--- Available data Enclosed Below ---

(** Reading an unsigned number with [ParseInt]. *)
Lemma ParseInt_digit s base bits :
  starts_with_digit s →
  ParseInt s base bits =
    (let '(un, err) := ParseUint s base bits in
     match err with
     | Some (NumError _ _ ErrSyntax) => (0, Some (NumError "ParseInt" s ErrSyntax))
     | _ => if 2 ^ (bits - 1) <=? un
            then (2 ^ (bits - 1) - 1, Some (NumError "ParseInt" s ErrRange))
            else (un, None)
     end).
Proof.
  intros (d & s' & -> & Hd). destruct (digit_char_not_sign d Hd) as [Hp Hm].
  unfold ParseInt. rewrite Hp, Hm.
  destruct (ParseUint _ _ _) as [un [[f nm []]|]]; simpl; done.
Qed.

Lemma ParseInt_minus s base bits :
  ParseInt (String "-" s) base bits =
    (let '(un, err) := ParseUint s base bits in
     match err with
     | Some (NumError _ _ ErrSyntax) =>
         (0, Some (NumError "ParseInt" (String "-" s) ErrSyntax))
     | _ => if 2 ^ (bits - 1) <? un
            then (- 2 ^ (bits - 1), Some (NumError "ParseInt" (String "-" s) ErrRange))
            else (- un, None)
     end).
Proof.
  unfold ParseInt. change (Ascii.eqb "-" "+"%char) with false.
  change (Ascii.eqb "-" "-"%char) with true. cbv iota.
  destruct (ParseUint _ _ _) as [un [[f nm []]|]]; simpl; done.
Qed.

(** Parsing a formatted integer: the value when it fits, a range error otherwise. *)
Lemma ParseInt_sprint bits z :
  2 ≤ bits ≤ 64 →
  ParseInt (sprint_int z) 10 bits =
    if decide (inS bits z) then (z, None)
    else ((if z <? 0 then - 2 ^ (bits - 1) else 2 ^ (bits - 1) - 1),
          Some (NumError "ParseInt" (sprint_int z) ErrRange)).
Proof.
  intros Hb. pose proof (pow2_half bits ltac:(lia)) as Hhalf.
  pose proof (Z.pow_le_mono_r 2 1 (bits - 1) ltac:(lia) ltac:(lia)) as Hpos.
  set (m := Z.abs z). pose proof (format_uint_value 10 m ltac:(lia) ltac:(lia)) as Hv.
  pose proof (format_uint_nonempty 10 m) as Hne.
  assert (ParseUint (format_uint 10 m) 10 bits =
    if m <? 2 ^ bits then (m, None)
    else (2 ^ bits - 1, Some (NumError "ParseUint" (format_uint 10 m) ErrRange))) as Hu.
  { destruct (m <? 2 ^ bits) eqn:Hm.
    - apply ParseUint_ok; naive_solver lia.
    - apply ParseUint_range with m; naive_solver lia. }
  unfold sprint_int. destruct (z <? 0) eqn:Hz.
  - assert (- z = m) as -> by lia. rewrite ParseInt_minus, Hu.
    destruct (m <? 2 ^ bits) eqn:Hm; destruct (decide (inS bits z)) as [Hi|Hi];
      unfold inS in Hi; case_match; f_equal; lia.
  - assert (m = z) as Hmz by lia. clearbody m. subst m.
    rewrite ParseInt_digit, Hu by (apply format_uint_starts; lia).
    destruct (z <? 2 ^ bits) eqn:Hm; destruct (decide (inS bits z)) as [Hi|Hi];
      unfold inS in Hi; case_match; f_equal; lia.
Qed.

Lemma ParseUint_sprint bits z :
  1 ≤ bits ≤ 64 →
  ParseUint (sprint_int z) 10 bits =
    if z <? 0 then (0, Some (NumError "ParseUint" (sprint_int z) ErrSyntax))
    else if z <? 2 ^ bits then (z, None)
    else (2 ^ bits - 1, Some (NumError "ParseUint" (sprint_int z) ErrRange)).
Proof.
  intros Hb. unfold sprint_int. destruct (z <? 0) eqn:Hz; [done|].
  pose proof (format_uint_value 10 z ltac:(lia) ltac:(lia)) as Hv.
  pose proof (format_uint_nonempty 10 z) as Hne.
  destruct (z <? 2 ^ bits) eqn:Hm.
  - apply ParseUint_ok; naive_solver lia.
  - apply ParseUint_range with z; naive_solver lia.
Qed.

(** * strings.Split *)

(** [strings.Split(s, sep)] for a one-byte separator: never empty. *)
Fixpoint split (sep : Ascii.ascii) (s : string) : list string :=
  match s with
  | EmptyString => [EmptyString]
  | String c s' =>
      if Ascii.eqb c sep then EmptyString :: split sep s'
      else match split sep s' with
           | x :: xs => String c x :: xs
           | [] => [String c EmptyString]
           end
  end.

Fixpoint has_char (sep : Ascii.ascii) (s : string) : bool :=
  match s with
  | EmptyString => false
  | String c s' => Ascii.eqb c sep || has_char sep s'
  end.

Lemma split_nonempty sep s : split sep s ≠ [].
Proof. destruct s; simpl; repeat case_match; done. Qed.

Lemma split_no_sep sep s : has_char sep s = false → split sep s = [s].
Proof.
  induction s as [|c s IH]; simpl; [done|].
  intros [-> Hs]%orb_false_iff. by rewrite IH.
Qed.

(** The parts of a string are the parts before a separator, then those after it. *)
Lemma split_app_sep sep p s :
  ∃ l, l ≠ [] ∧ split sep (p +:+ String sep s) = l ++ split sep s.
Proof.
  induction p as [|c p (l & Hl & IH)].
  - exists [EmptyString]. split; [done|].
    change ("" +:+ String sep s) with (String sep s). simpl. by rewrite Ascii.eqb_refl.
  - change (String c p +:+ String sep s) with (String c (p +:+ String sep s)).
    destruct l as [|x l]; [done|]. simpl. rewrite IH. simpl.
    case_match; [exists (EmptyString :: x :: l) | exists (String c x :: l)]; done.
Qed.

--- End of Enclosed Available data ---

### Task directions
Word-for-word copies of all the records are required.

### Task solution
(** Reading an unsigned number with [ParseInt]. *)
Lemma ParseInt_digit s base bits :
  starts_with_digit s →
  ParseInt s base bits =
    (let '(un, err) := ParseUint s base bits in
     match err with
     | Some (NumError _ _ ErrSyntax) => (0, Some (NumError "ParseInt" s ErrSyntax))
     | _ => if 2 ^ (bits - 1) <=? un
            then (2 ^ (bits - 1) - 1, Some (NumError "ParseInt" s ErrRange))
            else (un, None)
     end).
Proof.
  intros (d & s' & -> & Hd). destruct (digit_char_not_sign d Hd) as [Hp Hm].
  unfold ParseInt. rewrite Hp, Hm.
  destruct (ParseUint _ _ _) as [un [[f nm []]|]]; simpl; done.
Qed.

Lemma ParseInt_minus s base bits :
  ParseInt (String "-" s) base bits =
    (let '(un, err) := ParseUint s base bits in
     match err with
     | Some (NumError _ _ ErrSyntax) =>
         (0, Some (NumError "ParseInt" (String "-" s) ErrSyntax))
     | _ => if 2 ^ (bits - 1) <? un
            then (- 2 ^ (bits - 1), Some (NumError "ParseInt" (String "-" s) ErrRange))
            else (- un, None)
     end).
Proof.
  unfold ParseInt. change (Ascii.eqb "-" "+"%char) with false.
  change (Ascii.eqb "-" "-"%char) with true. cbv iota.
  destruct (ParseUint _ _ _) as [un [[f nm []]|]]; simpl; done.
Qed.

(** Parsing a formatted integer: the value when it fits, a range error otherwise. *)
Lemma ParseInt_sprint bits z :
  2 ≤ bits ≤ 64 →
  ParseInt (sprint_int z) 10 bits =
    if decide (inS bits z) then (z, None)
    else ((if z <? 0 then - 2 ^ (bits - 1) else 2 ^ (bits - 1) - 1),
          Some (NumError "ParseInt" (sprint_int z) ErrRange)).
Proof.
  intros Hb. pose proof (pow2_half bits ltac:(lia)) as Hhalf.
  pose proof (Z.pow_le_mono_r 2 1 (bits - 1) ltac:(lia) ltac:(lia)) as Hpos.
  set (m := Z.abs z). pose proof (format_uint_value 10 m ltac:(lia) ltac:(lia)) as Hv.
  pose proof (format_uint_nonempty 10 m) as Hne.
  assert (ParseUint (format_uint 10 m) 10 bits =
    if m <? 2 ^ bits then (m, None)
    else (2 ^ bits - 1, Some (NumError "ParseUint" (format_uint 10 m) ErrRange))) as Hu.
  { destruct (m <? 2 ^ bits) eqn:Hm.
    - apply ParseUint_ok; naive_solver lia.
    - apply ParseUint_range with m; naive_solver lia. }
  unfold sprint_int. destruct (z <? 0) eqn:Hz.
  - assert (- z = m) as -> by lia. rewrite ParseInt_minus, Hu.
    destruct (m <? 2 ^ bits) eqn:Hm; destruct (decide (inS bits z)) as [Hi|Hi];
      unfold inS in Hi; case_match; f_equal; lia.
  - assert (m = z) as Hmz by lia. clearbody m. subst m.
    rewrite ParseInt_digit, Hu by (apply format_uint_starts; lia).
    destruct (z <? 2 ^ bits) eqn:Hm; destruct (decide (inS bits z)) as [Hi|Hi];
      unfold inS in Hi; case_match; f_equal; lia.
Qed.

Lemma ParseUint_sprint bits z :
  1 ≤ bits ≤ 64 →
  ParseUint (sprint_int z) 10 bits =
    if z <? 0 then (0, Some (NumError "ParseUint" (sprint_int z) ErrSyntax))
    else if z <? 2 ^ bits then (z, None)
    else (2 ^ bits - 1, Some (NumError "ParseUint" (sprint_int z) ErrRange)).
Proof.
  intros Hb. unfold sprint_int. destruct (z <? 0) eqn:Hz; [done|].
  pose proof (format_uint_value 10 z ltac:(lia) ltac:(lia)) as Hv.
  pose proof (format_uint_nonempty 10 z) as Hne.
  destruct (z <? 2 ^ bits) eqn:Hm.
  - apply ParseUint_ok; naive_solver lia.
  - apply ParseUint_range with z; naive_solver lia.
Qed.

(** * strings.Split *)

(** [strings.Split(s, sep)] for a one-byte separator: never empty. *)
Fixpoint split (sep : Ascii.ascii) (s : string) : list string :=
  match s with
  | EmptyString => [EmptyString]
  | String c s' =>
      if Ascii.eqb c sep then EmptyString :: split sep s'
      else match split sep s' with
           | x :: xs => String c x :: xs
           | [] => [String c EmptyString]
           end
  end.

Fixpoint has_char (sep : Ascii.ascii) (s : string) : bool :=
  match s with
  | EmptyString => false
  | String c s' => Ascii.eqb c sep || has_char sep s'
  end.

Lemma split_nonempty sep s : split sep s ≠ [].
Proof. destruct s; simpl; repeat case_match; done. Qed.

Lemma split_no_sep sep s : has_char sep s = false → split sep s = [s].
Proof.
  induction s as [|c s IH]; simpl; [done|].
  intros [-> Hs]%orb_false_iff. by rewrite IH.
Qed.

(** The parts of a string are the parts before a separator, then those after it. *)
Lemma split_app_sep sep p s :
  ∃ l, l ≠ [] ∧ split sep (p +:+ String sep s) = l ++ split sep s.
Proof.
  induction p as [|c p (l & Hl & IH)].
  - exists [EmptyString]. split; [done|].
    change ("" +:+ String sep s) with (String sep s). simpl. by rewrite Ascii.eqb_refl.
  - change (String c p +:+ String sep s) with (String c (p +:+ String sep s)).
    destruct l as [|x l]; [done|]. simpl. rewrite IH. simpl.
    case_match; [exists (EmptyString :: x :: l) | exists (String c x :: l)]; done.
Qed.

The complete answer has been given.